FIGURE 6. RNA in situ hybridization analysis of PLCβ4, γ1, and γ2 isozyme expression in the MOE. (A,A’) Lower and higher magnification images from MOE sections labeled with PLCβ4 antisense probes. RISH signal is present in various cell types of the MOE. as, antisense probe. Black dashed lines indicate basal lamina. (A”) Image from a section reacted with the PLCβ4 sense probe, showing absence of specific labeling. sen, sense probe. (B,B’) Lower and higher magnification images, showing PLCγ1 expression.

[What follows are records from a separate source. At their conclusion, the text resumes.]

(** * CodeReview-C: the rule engine and its rules, embedded in Rocq

    A shallow embedding of the Python sources
      - [rules/base_rule.py]   (Severity, RuleReference, Issue, BaseRule and
                                its dictionary form, the parent walks of
                                ASTRule),
      - [core/parser.py]       (CodeParser: the tree queries, parse_file and
                                parse_project),
      - [rules/logic_rules.py] (AssignmentInConditionRule,
                                SwitchFallthroughRule, UnusedVariableRule,
                                FunctionReturnRule, DivisionByZeroRule),
      - [rules/memory_rules.py] (ArrayBoundsRule, NullPointerRule,
                                MemoryLeakRule, BufferOverflowRule,
                                UseAfterFreeRule),
      - [core/rule_engine.py]  (RuleEngine),
    followed by the properties of the specification that concern them and
    by further properties of the same code.

    Conventions of the embedding.
      - A Python [str] is a [string] with one character at each position,
        as [content[a:b]] indexes it; the embedding has the characters up
        to U+00FF.  The string constants of the sources (the messages) are
        kept as their UTF-8 bytes: they are only concatenated.
      - A Python [int] is a [Z]; tree-sitter's unsigned rows, columns and
        byte offsets are [nat].  The offsets count the bytes of the UTF-8
        encoding of the text ([parse_file] hands tree-sitter
        [bytes(content, 'utf8')]), so they are positions of the text only
        as far as the characters before them are ASCII.
      - A call that may raise returns a [Result]; [try]/[except] is
        [try_except] ([tryM] in the engine).  Only exceptions deriving from
        [Exception] are modelled.
      - A tree-sitter node object is a [NodeRef]: the node together with the
        chain of its ancestors, which is what [node.parent] walks.
      - Methods of the engine run in the monad [M] over the engine's state
        (the rule list, the templates, the JSON files it reads and writes).
      - Console output ([print]) is not modelled. *)

From Stdlib Require Import ZArith List String Ascii Bool Lia DecimalString.
From stdpp Require Import gmap strings list.
Import ListNotations.
(** * Snow-removal posts: the sync script (main.py) and the repair script
    (fill_missing_rues.py)

    A shallow embedding of the two Python scripts and the properties of their
    pipelines.  Python values that travel through the scripts (decoded JSON,
    CSV cells) are an inductive type; the network, the clock and the output
    file are an explicit world threaded through a small state-and-exception
    monad.  Every request the scripts send is recorded in the world's trace,
    in order, so that "no request is made" is a statement about the trace.

    What is outside the embedding: the text of URLs and of the CSV file (a
    file is the list of rows [csv.DictReader] yields, and the list of records
    handed to the writer), records longer than the header, [print], and
    exceptions that are not subclasses of [Exception].  The [while True] loop
    of the sync script takes fuel. *)

From Stdlib Require Import ZArith QArith Ascii String List Lia.
From stdpp Require Import base option list strings gmap pretty relations.

Set Warnings "-register-all".

(** ** Python primitives the scripts rely on

    Numbers (Python [int] and [float], not told apart), their formatting and
    parsing, [str] of a container and [datetime] are library code: they are
    an interface here.  Strings are ASCII text. *)

Inductive value (number : Type) : Type :=
  | VNone
  | VBool (b : bool)
  | VNum (x : number)
  | VStr (s : string)
  | VList (items : list (value number))
  | VDict (entries : list (string * value number)).

Arguments VNone {number}.
Arguments VBool {number} b.
Arguments VNum {number} x.
Arguments VStr {number} s.
Arguments VList {number} items.
Arguments VDict {number} entries.

(** The exceptions that occur; all of them are subclasses of [Exception]. *)
Inductive exn : Type :=
  | AttributeError
  | TypeError
  | ValueError
  | IndexError
  | FileNotFoundError
  | URLError
  | JSONDecodeError
  | OtherError (msg : string).

Inductive result (A : Type) : Type :=
  | Ok (a : A)
  | Raise (e : exn).

Arguments Ok {A} a.
Arguments Raise {A} e.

The label is limited in the OSN layer. (B”) No labeling from the PLCγ1 sense probe. (C,C’) Lower and higher magnification images showing PLCγ2 expression in the MOE. OSN layer is strongly labeled. (C”) Image from the sense probe of PLCγ2. No labeling was found. SC, sustentacular/supporting cell layer; OSN, olfactory sensory neuron layer. Scale: (A–C) 50 μm; (A’–C”) 20 μm.

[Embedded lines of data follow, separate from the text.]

(** A repository holding [catalog], a Fuse engine answering [fuse], a
    clock advancing by [step] milliseconds per reading, and a key encoder
    that tells requests apart by query, sort key and page window. *)
Definition world_of (catalog : list Product) (fuse : list FuseResult)
    (step : Z) : Externals :=
  {| Fuse_search := fun _ _ _ => fuse;
     localeCompare := fun a b =>
       match String.compare a b with
       | Lt => (-1)%Q
       | Eq => 0%Q
       | Gt => 1%Q
       end;
     clock := fun n => step * Z.of_nat n;
     encode := fun k =>
       String.concat "|"
         [k_query k; k_sortBy k; k_sortOrder k; pretty (k_limit k);
          pretty (k_offset k)];
     getBrands := Some [google];
     getCategories := Some [phones];
     getProducts := fun _ => Some catalog |}.

(** A shop of three phones, a Fuse engine that finds one of them, and a
    clock that advances one second per reading *)
Definition shop : Externals := world_of [pixel8; pixel7; soldOut] [fuseHit] 1000.

(** The same shop with a clock that advances four minutes per reading *)
Definition slowShop : Externals :=
  world_of [pixel8; pixel7; soldOut] [fuseHit] 240000.

(** A shop whose repository has no product to offer *)
Definition emptyShop : Externals := world_of [] [] 1000.

(** A phone that only its description tells apart, and Fuse's answer for
    the query "flagship": a perfect hit on the description, score 0 *)
Definition flagship : Product :=
  {| id := "p9"; name := "Phone X"; model := None;
     description := Some "flagship"; brand := None; category := None;
     price := Some (999 # 1); stock_quantity := 5; status := "active";
     is_featured := false; is_bestseller := false; average_rating := None;
     created_at := 0; keywords := [] |}.

Definition flagshipHit : FuseResult :=
  {| fr_item := searchable flagship; fr_refIndex := 0; fr_score := 0;
     fr_matches := [FuseMatch "description" "flagship" [(0, 7)%nat]] |}.

Definition start : World :=
  {| searchCache := ∅; popularSearches := JsMap.empty; ticks := 0 |}.

Definition noParams : SearchParams :=
  {| query := None; p_brand := None; p_category := None; minPrice := None;
     maxPrice := None; inStock := None; sortBy := None; sortOrder := None;
     limit := None; offset := None |}.

Definition byQuery (q : string) : SearchParams :=
  {| query := Some q; p_brand := None; p_category := None; minPrice := None;
     maxPrice := None; inStock := None; sortBy := None; sortOrder := None;
     limit := None; offset := None |}.

Definition window (lim off : option Z) : SearchParams :=
  {| query := None; p_brand := None; p_category := None; minPrice := None;
     maxPrice := None; inStock := None; sortBy := None; sortOrder := None;
     limit := lim; offset := off |}.

Definition rawWindow (lim off : option Z) : RawQuery :=
  {| q_query := None; q_q := None; q_brand := None; q_category := None;
     q_min_price := None; q_max_price := None; q_in_stock := None;
     q_sort_by := None; q_sort_order := None; q_limit := lim;
     q_offset := off |}.

(** A shop whose Fuse engine reports the first item of the list it is given *)
Definition firstHitShop : Externals :=
  {| Fuse_search := fun _ ps _ =>
       List.map (fun p => {| fr_item := p; fr_refIndex := 0; fr_score := 1 # 10;
                             fr_matches := [] |})
                (List.firstn 1 ps);
     localeCompare := fun _ _ => 0%Q;
     clock := fun n => 1000 * Z.of_nat n;
     encode := fun k => k_query k;
     getBrands := Some [google];
     getCategories := Some [phones];
     getProducts := fun _ => Some [pixel8; pixel7; soldOut] |}.

(** The query string [?sort_by=key] *)
Definition rawSortBy (key : string) : RawQuery :=
  {| q_query := None; q_q := None; q_brand := None; q_category := None;
     q_min_price := None; q_max_price := None; q_in_stock := None;
     q_sort_by := Some key; q_sort_order := None; q_limit := None;
     q_offset := None |}.

End Sample.

(** * Properties *)

(** ** Booleans of the embedding *)

Lemma Qltb_lt (a b : Q) : Qltb a b = true <-> (a < b)%Q.
Proof.
  unfold Qltb. rewrite negb_true_iff, <- not_true_iff_false, Qle_bool_iff.
  split; [apply Qnot_le_lt | apply Qlt_not_le].
Qed.

Lemma Qltb_ge (a b : Q) : Qltb a b = false <-> (b <= a)%Q.
Proof.
  unfold Qltb. rewrite negb_false_iff. apply Qle_bool_iff.
Qed.

Lemma truthy_nonempty (s : string) : Str.truthy s = true <-> s <> "".
Proof. destruct s; simpl; split; intros; congruence. Qed.

Lemma truthy_empty (s : string) : Str.truthy s = false <-> s = "".
Proof. destruct s; simpl; split; intros; congruence. Qed.

Lemma slug_differs_false (r : option Ref) (s : string) :
  slug_differs r s = false <-> exists b, r = Some b /\ ref_slug b = s.
Proof.
  destruct r as [b|]; simpl.
  - rewrite negb_false_iff, String.eqb_eq. split.
    + intros E. exists b. auto.
    + intros (b' & [= <-] & E). exact E.
  - split; [discriminate | intros (b & E & _); discriminate].
Qed.

(** ** Filter stage *)

Lemma brand_ok_iff (s : string) (r : option Ref) :
  Str.truthy s && slug_differs r s = false <->
  (s <> "" -> exists b, r = Some b /\ ref_slug b = s).
Proof.
  rewrite andb_false_iff, truthy_empty, slug_differs_false. split.
  - intros [E | E] Hs; [contradiction | exact E].
  - intros Hs. destruct (String.eqb_spec s ""); [left | right]; auto.
Qed.

Lemma keep_product_spec (f : Filters) (p : Product) :
  keep_product f p = true <-> FilterSpec.satisfies f p.
Proof.
  unfold keep_product, FilterSpec.satisfies, FilterSpec.brand_ok,
    FilterSpec.category_ok, FilterSpec.price_ok, FilterSpec.stock_ok.
  rewrite <- !brand_ok_iff.
  destruct (Str.truthy (f_brand f) && slug_differs (brand p) (f_brand f));
    [split; [discriminate | intros (_ & [=] & _)] |].
  destruct (Str.truthy (f_category f) && slug_differs (category p) (f_category f));
    [split; [discriminate | intros (_ & _ & [=] & _)] |].
  cbv zeta.
  destruct (Qltb (parseFloat_or0 (price p)) (f_minPrice f)) eqn:Hmin.
  { apply Qltb_lt in Hmin. split; [discriminate |].
    intros (_ & _ & _ & [Hle _] & _). exfalso. revert Hle. apply Qlt_not_le, Hmin. }
  apply Qltb_ge in Hmin.
  destruct (gt_bound (parseFloat_or0 (price p)) (f_maxPrice f)) eqn:Hmax.
  { split; [discriminate |]. intros (_ & _ & _ & [_ Hle] & _). exfalso.
    destruct (f_maxPrice f); simpl in Hmax; [| discriminate].
    apply Qltb_lt in Hmax. revert Hle. apply Qlt_not_le, Hmax. }
  assert (Hhi : match f_maxPrice f with
                | Finite hi => (parseFloat_or0 (price p) <= hi)%Q
                | Infinity => True
                end).
  { destruct (f_maxPrice f); simpl in Hmax; [apply Qltb_ge, Hmax | exact I]. }
  destruct (f_inStock f) eqn:Hin; simpl.
  - destruct (Z.leb_spec (stock_quantity p) 0) as [Hs | Hs].
    + split; [discriminate |]. intros (_ & _ & _ & _ & H). specialize (H eq_refl). lia.
    + destruct (String.eqb_spec (status p) "active") as [Hst | Hst]; simpl.
      * split; [| reflexivity]. intros _. repeat split; auto. lia.
      * split; [discriminate | intros (H & _); contradiction].
  - destruct (String.eqb_spec (status p) "active") as [Hst | Hst]; simpl.
    + split; [| reflexivity]. intros _. repeat split; auto. discriminate.
    + split; [discriminate | intros (H & _); contradiction].
Qed.

(** C9. The filter stage returns exactly the candidates that satisfy all of:
    status active, brand and category matching when specified, price within
    the inclusive range, stock positive when in-stock-only is requested.  It
    keeps their order, and where no candidate qualifies it returns the empty
    list. *)
Theorem applyBasicFilters_exact (products : list Product) (f : Filters) :
  (exists keep : Product -> bool,
      applyBasicFilters products f = List.filter keep products /\
      forall p, keep p = true <-> FilterSpec.satisfies f p) /\
  (forall p, In p (applyBasicFilters products f) <->
             In p products /\ FilterSpec.satisfies f p) /\
  (applyBasicFilters products f = [] <->
   forall p, In p products -> ~ FilterSpec.satisfies f p).
Proof.
  split; [| split].
  - exists (keep_product f). split; [reflexivity | apply keep_product_spec].
  - intros p. unfold applyBasicFilters.
    rewrite List.filter_In, keep_product_spec. reflexivity.
  - unfold applyBasicFilters. split.
    + intros Hnil p Hin Hsat. apply keep_product_spec in Hsat.
      assert (Hp : In p (List.filter (keep_product f) products))
        by (apply List.filter_In; auto).
      rewrite Hnil in Hp. destruct Hp.
    + intros Hnone. induction products as [| p ps IH]; [reflexivity |].
      simpl. destruct (keep_product f p) eqn:Hk.
      * apply keep_product_spec in Hk. exfalso. apply (Hnone p); simpl; auto.
      * apply IH. intros q Hq. apply Hnone. simpl; auto.
Qed.

(** ** Insertion-ordered maps *)

Lemma JsMap_get_set_eq {V} (k : string) (v : V) (m : JsMap.t V) :
  JsMap.get k (JsMap.set k v m) = Some v.
Proof.
  induction m as [| [k' v'] m IH]; simpl.
  - rewrite String.eqb_refl. reflexivity.
  - destruct (String.eqb_spec k' k) as [-> | Hne]; simpl.
    + rewrite String.eqb_refl. reflexivity.
    + destruct (String.eqb_spec k' k); [contradiction | exact IH].
Qed.

Lemma JsMap_get_set_ne {V} (k k' : string) (v : V) (m : JsMap.t V) :
  k <> k' -> JsMap.get k' (JsMap.set k v m) = JsMap.get k' m.
Proof.
  intros Hne. induction m as [| [k0 v0] m IH]; simpl.
  - destruct (String.eqb_spec k k'); [contradiction | reflexivity].
  - destruct (String.eqb_spec k0 k) as [-> | Hk]; simpl.
    + destruct (String.eqb_spec k k'); [contradiction | reflexivity].
    + rewrite IH. reflexivity.
Qed.

Lemma JsMap_get_None_keys {V} (k : string) (m : JsMap.t V) :
  JsMap.get k m = None <-> ~ In k (List.map fst m).
Proof.
  induction m as [| [k' v'] m IH]; simpl.
  - split; [intros _ [] | reflexivity].
  - destruct (String.eqb_spec k' k) as [-> | Hne].
    + split; [discriminate | intros H; exfalso; apply H; auto].
    + rewrite IH. split; [intros H [E | Hin]; auto | intros H Hin; apply H; auto].
Qed.

Lemma JsMap_keys_set {V} (k : string) (v : V) (m : JsMap.t V) :
  List.map fst (JsMap.set k v m) =
  if JsMap.has k m then List.map fst m else List.map fst m ++ [k].
Proof.
  unfold JsMap.has. induction m as [| [k' v'] m IH]; simpl; [reflexivity |].
  destruct (String.eqb_spec k' k) as [-> | Hne]; simpl; [reflexivity |].
  rewrite IH. destruct (JsMap.get k m); reflexivity.
Qed.

Lemma JsMap_NoDup_set {V} (k : string) (v : V) (m : JsMap.t V) :
  NoDup (List.map fst m) -> NoDup (List.map fst (JsMap.set k v m)).
Proof.
  intros Hnd. rewrite JsMap_keys_set. unfold JsMap.has.
  destruct (JsMap.get k m) eqn:Hg; [exact Hnd |].
  apply JsMap_get_None_keys in Hg.
  apply NoDup_app. split; [exact Hnd |]. split.
  - intros x Hx Hin. apply list_elem_of_In in Hx.
    apply list_elem_of_In in Hin. simpl in Hin. destruct Hin as [<- | []].
    contradiction.
  - apply NoDup_singleton.
Qed.

(** With distinct keys, each keyed by the product it holds, the values for
    one product are the single value stored under its key. *)
Lemma candidates_values (k : string) (m : JsMap.t MatchRecord) :
  NoDup (List.map fst m) ->
  (forall k' v, In (k', v) m -> id (item v) = k') ->
  candidates k (JsMap.values m) =
  match JsMap.get k m with Some v => [v] | None => [] end.
Proof.
  unfold candidates, JsMap.values.
  induction m as [| [k' v'] m IH]; simpl; intros Hnd Hkey; [reflexivity |].
  apply NoDup_cons in Hnd as [Hnotin Hnd].
  assert (Hk' : id (item v') = k') by (apply Hkey; auto).
  rewrite Hk'. rewrite IH by (auto; intros; apply Hkey; auto).
  destruct (String.eqb_spec k' k) as [-> | Hne]; [| reflexivity].
  assert (Hg : JsMap.get k m = None).
  { apply JsMap_get_None_keys. intros Hin. apply Hnotin.
    apply list_elem_of_In. exact Hin. }
  rewrite Hg. reflexivity.
Qed.

Lemma JsMap_get_In {V} (k : string) (v : V) (m : JsMap.t V) :
  NoDup (List.map fst m) -> In (k, v) m -> JsMap.get k m = Some v.
Proof.
  induction m as [| [k' v'] m IH]; simpl; intros Hnd Hin; [destruct Hin |].
  apply NoDup_cons in Hnd as [Hnotin Hnd].
  destruct Hin as [[= -> ->] | Hin].
  - rewrite String.eqb_refl. reflexivity.
  - destruct (String.eqb_spec k' k) as [-> | Hne]; [| auto].
    exfalso. apply Hnotin. apply list_elem_of_In.
    apply (List.in_map fst) in Hin. exact Hin.
Qed.

(** ** Merge stage *)

Lemma with_score_same (r : MatchRecord) : with_score r (score r) = r.
Proof. destruct r; reflexivity. Qed.

Lemma candidates_app (k : string) (l1 l2 : list MatchRecord) :
  candidates k (l1 ++ l2) = candidates k l1 ++ candidates k l2.
Proof. apply List.filter_app. Qed.

Lemma candidates_id (k : string) (rs : list MatchRecord) (r : MatchRecord) :
  In r (candidates k rs) -> id (item r) = k.
Proof.
  unfold candidates. rewrite List.filter_In. intros [_ H].
  apply String.eqb_eq. exact H.
Qed.

Lemma best_score_snoc (s0 : Q) (later : list MatchRecord) (r : MatchRecord) :
  best_score s0 (later ++ [r]) = Qmax (best_score s0 later) (score r).
Proof. unfold best_score. rewrite List.fold_left_app. reflexivity. Qed.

We next examined the expression of two PLCγ isozymes because positive immunoreactivity for PLCγ1 is reportedly present in OSNs (Liu et al., 2006). We found that both PLCγ1 and γ2 antisense probes strongly label the OSN layers (Figures 6B,C: low magnification image, Figures 6B‘,C’: higher magnification image, from the γ1 and γ2 antisense probes, respectively; Figures 6B″,C″: γ1 and γ2 sense probe labeling, respectively). Further close comparison between the two antisense labeling images, we found that the PLCγ1 signal is apparently restrict to the middle region of the MOE, where mature OSNs are located, while the γ2 signal is present in the entire OSN layer (dotted lines in the images represent the basal lamina), indicating that the isozyme is most likely expressed in both immature and mature neurons. Taken together, our RISH results confirm the expression of PLCγ1 and additionally, we show presence of PLCβ4 and γ2 in OSNs.

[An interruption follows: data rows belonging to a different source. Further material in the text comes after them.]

(** * The Connect worker: notification processing and its test harness

    A shallow embedding of [lib/processNotification.js] and of the message
    handler and start-up token check of the worker's main file, followed by
    the properties of the decode / filter / fulfil / actuate pipeline.

    Everything the worker does not own is an input of the model: the JSON
    and XML parsers, the token provider, the document store, the LIFX
    endpoint and the message's [ack] method answer through the records
    [Config], [Remote] and [Message]; the file system is an explicit state;
    console output and outgoing calls are collected in a trace. *)

From Stdlib Require Import Ascii.
From stdpp Require Import base strings list gmap pretty.

Set Warnings "-register-all".
Open Scope string_scope.

(** ** JavaScript values *)

Module JS.

(** The values that reach the worker: what xml2js builds out of a document
    (strings, arrays, plain objects) together with [undefined] and [null].
    An object is its ordered list of own properties; a string is its
    sequence of code units. *)
Inductive jsval : Type :=
| VUndefined
| VNull
| VStr (s : string)
| VArr (l : list jsval)
| VObj (props : list (string * jsval)).

(** The HTTP response carried by an error of the DocuSign SDK:
    [e.response.status] and [e.response.body], whose [error] member names
    the OAuth problem. *)
Record api_body : Type := { error : option string; json_text : string }.
Record api_response : Type := { status : string; body : option api_body }.

(** What a JavaScript step can raise. [ApiError] is an error object with an
    optional [response] member; the others have none. *)
Inductive exn : Type :=
| TypeError
| XmlError
| JsError (message : string)
| ApiError (response : option api_response)
| IoError (code : string)
| HttpError.

Inductive result (A : Type) : Type :=
| Ok (a : A)
| Err (e : exn).
Arguments Ok {A} a.
Arguments Err {A} e.

Definition rbind {A B} (r : result A) (f : A -> result B) : result B :=
  match r with
  | Ok a => f a
  | Err e => Err e
  end.

(** Truthiness, as used by [if (x)], [!x], [x && y] and [x ? a : b]. *)
Definition truthy (v : jsval) : bool :=
  match v with
  | VUndefined | VNull => false
  | VStr s => negb (String.eqb s "")
  | VArr _ | VObj _ => true
  end.

Fixpoint assoc (k : string) (props : list (string * jsval)) : option jsval :=
  match props with
  | [] => None
  | (k', v) :: rest => if String.eqb k k' then Some v else assoc k rest
  end.

(** [v.name] for the element names the worker reads; none of them is a
    built-in property of arrays or strings, so only objects answer. *)
Definition prop (v : jsval) (name : string) : result jsval :=
  match v with
  | VUndefined | VNull => Err TypeError
  | VObj props => Ok (default VUndefined (assoc name props))
  | VStr _ | VArr _ => Ok VUndefined
  end.

(** [v[0]]. *)
Definition first (v : jsval) : result jsval :=
  match v with
  | VUndefined | VNull => Err TypeError
  | VArr l => Ok (default VUndefined (head l))
  | VStr s =>
      Ok (match s with
          | EmptyString => VUndefined
          | String c _ => VStr (String c EmptyString)
          end)
  | VObj props => Ok (default VUndefined (assoc "0" props))
  end.

Fixpoint join (sep : string) (l : list string) : string :=
  match l with
  | [] => ""
  | [s] => s
  | s :: rest => s +:+ sep +:+ join sep rest
  end.

(** String conversion, as in ["" + v] and in the comparison of an object
    with a string: arrays join their elements, plain objects use
    [Object.prototype.toString]. An object with an own member named
    [toString] has no callable conversion left, and converting it raises a
    [TypeError]. *)
Fixpoint toStr (v : jsval) : result string :=
  match v with
  | VUndefined => Ok "undefined"
  | VNull => Ok "null"
  | VStr s => Ok s
  | VArr l =>
      rbind
        ((fix elems (l : list jsval) : result (list string) :=
            match l with
            | [] => Ok []
            | x :: rest =>
                rbind
                  match x with
                  | VUndefined | VNull => Ok ""
                  | _ => toStr x
                  end
                  (fun s => rbind (elems rest) (fun r => Ok (s :: r)))
            end) l)
        (fun parts => Ok (join "," parts))
  | VObj props =>
      match assoc "toString" props with
      | Some _ => Err TypeError
      | None => Ok "[object Object]"
      end
  end.

(** [v == s] for a string [s]. *)
Definition loose_eq (v : jsval) (s : string) : result bool :=
  match v with
  | VUndefined | VNull => Ok false
  | VStr t => Ok (String.eqb t s)
  | VArr _ | VObj _ => rbind (toStr v) (fun t => Ok (String.eqb t s))
  end.

(** [hay.includes(needle)]. *)
Fixpoint includes (needle hay : string) : bool :=
  String.prefix needle hay ||
  match hay with
  | EmptyString => false
  | String _ rest => includes needle rest
  end.

(** The character class [\w] of a regular expression without flags. *)
Definition is_word (c : Ascii.ascii) : bool :=
  let n := Ascii.nat_of_ascii c in
  (48 <=? n)%nat && (n <=? 57)%nat
  || (65 <=? n)%nat && (n <=? 90)%nat
  || (97 <=? n)%nat && (n <=? 122)%nat
  || (n =? 95)%nat.

(** [s.replace(/\W/g, '_')]. *)
Fixpoint replace_nonword (s : string) : string :=
  match s with
  | EmptyString => EmptyString
  | String c rest =>
      String (if is_word c then c else "_"%char) (replace_nonword rest)
  end.

(** [Array.prototype.find] with a predicate that may raise: the elements
    are tried in order, the first one accepted is returned, [undefined]
    when none is; only arrays have the method. *)
Fixpoint find_in (p : jsval -> result bool) (l : list jsval) : result jsval :=
  match l with
  | [] => Ok VUndefined
  | x :: rest =>
      match p x with
      | Err e => Err e
      | Ok true => Ok x
      | Ok false => find_in p rest
      end
  end.

Definition find (v : jsval) (p : jsval -> result bool) : result jsval :=
  match v with
  | VArr l => find_in p l
  | _ => Err TypeError
  end.

End JS.
Import JS.

(** ** Configuration, collaborators and messages *)

(** [dsConfig], with the two directories the module computes from it when
    it is loaded ([outputDir] and [testOutputDir]). A setting that may be
    missing is an [option]; it is then falsy, as is the empty string. *)
Record Config : Type := {
  debug : bool;
  clientId : option string;
  authServer : string;
  oAuthConsentRedirectURI : string;
  envelopeCustomField : string;
  envelopeColorCustomField : string;
  outputDir : string;
  outputFilePefix : string;
  testOutputDir : string;
  enableBreakTest : bool;
  lifxAccessToken : option string;
  lifxSelector : string
}.

Definition truthy_setting (o : option string) : bool :=
  match o with
  | Some s => negb (String.eqb s "")
  | None => false
  end.

(** The request of step 4: [PUT] on the selector's state with the bearer
    token and the form [{power: 'on', color, duration: 0.0}]. *)
Record lifx_options : Type := {
  lifx_url_selector : string;
  lifx_bearer : option string;
  lifx_color : jsval
}.

(** The answers of the collaborators during the handling of one message. *)
Record Remote : Type := {
  parseStringAsync : string -> result jsval;
  checkToken : result unit;
  accountId : string;
  getDocument : string -> jsval -> result string;
  rp : lifx_options -> result unit
}.

(** The body of a queue message once [JSON.parse] has read it. *)
Record Body : Type := { test : option string; xml : string }.

(** A queue message: its id, what [JSON.parse(message.data.toString('utf8'))]
    gives ([Err] when it raises, [Ok None] for a falsy value) and what
    [message.ack()] raises, if anything. *)
Record Message : Type := {
  id : string;
  json : result (option Body);
  ack_raises : option exn
}.

(** ** File system, trace and the monad of the worker *)

(** The file system: what is at each path, a regular file with its
    content or a directory. An entry is created or moved only into a
    directory that is there (see [parent_error]). *)
Inductive node : Type :=
| File (content : string)
| Dir.

Abbreviation files := (gmap string node).

(** What the step-1 block of [process] binds. *)
Record notification : Type := {
  envelopeId : jsval;
  created : jsval;
  envStatus : jsval;
  completed : option jsval;
  subject : jsval;
  senderName : jsval;
  senderEmail : jsval;
  orderNumber : jsval;
  lightColor : jsval
}.

(** Console lines, by the statement that prints them (the time stamp that
    prefixes most of them is left out). *)
Inductive logmsg : Type :=
| MsgProcessing (id : string)
| MsgBadBody (id : string)
| MsgAckError
| MsgReceived (n : notification)
| MsgIgnoredStatus (status : jsval)
| MsgIgnoredNoField (field : string)
| MsgSaveDocError (envelopeId orderNumber : jsval)
| MsgException (e : exn)
| MsgBreaking
| MsgProcessingTest (test : string)
| MsgProblemConfigure
| MsgConsentRequired (consent_url : string)
| MsgApiProblem (status : string) (body_text : string).

Inductive event : Type :=
| ConsoleLog (m : logmsg)
| ConsoleError (m : logmsg)
| CheckToken
| GetDocument (accountId : string) (envelopeId : jsval)
| LifxPut (options : lifx_options)
| Ack
| Nack.

(** How a computation ends: normally, with an exception (a rejected
    promise), or by [process.exit(code)]. *)
Inductive outcome (A : Type) : Type :=
| Ret (a : A)
| Throw (e : exn)
| Exit (code : option Z).
Arguments Ret {A} a.
Arguments Throw {A} e.
Arguments Exit {A} code.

We have investigated PLC-mediated activity and its isozyme expression in mouse OSNs using physiological and molecular approaches. Our results from single-cell Ca2+ imaging provide evidence that direct activation of PLC by m-3M3FBS leads to a large increase in intracellular Ca2+ in a vast majority of OSNs tested. This PLC-mediated Ca2+ increase is primarily from internal Ca2+ release since removal of extracellular Ca2+ has minimal effect on both the response amplitude and percent responding cells. We also showed that in the absence of extracellular Ca2+, the odor mixture-induced small Ca2+ response is mediated by PLC via internal Ca2+ release. Furthermore, we showed expression of multiple PLC isozymes and relatively higher levels of PLC β3, β4, γ1, γ2, and ε1 expression in the MOE as compared to other isozymes. Our RISH analysis confirms that OSNs express at least PLC β4, γ1, γ2 gene transcripts. Taken together, our results reveal the abundance of PLC-mediated activities and multiple isozyme transcript expression in mouse OSNs, providing basic knowledge for further investigation of PLC isozyme-mediated complex cellular signaling and regulations.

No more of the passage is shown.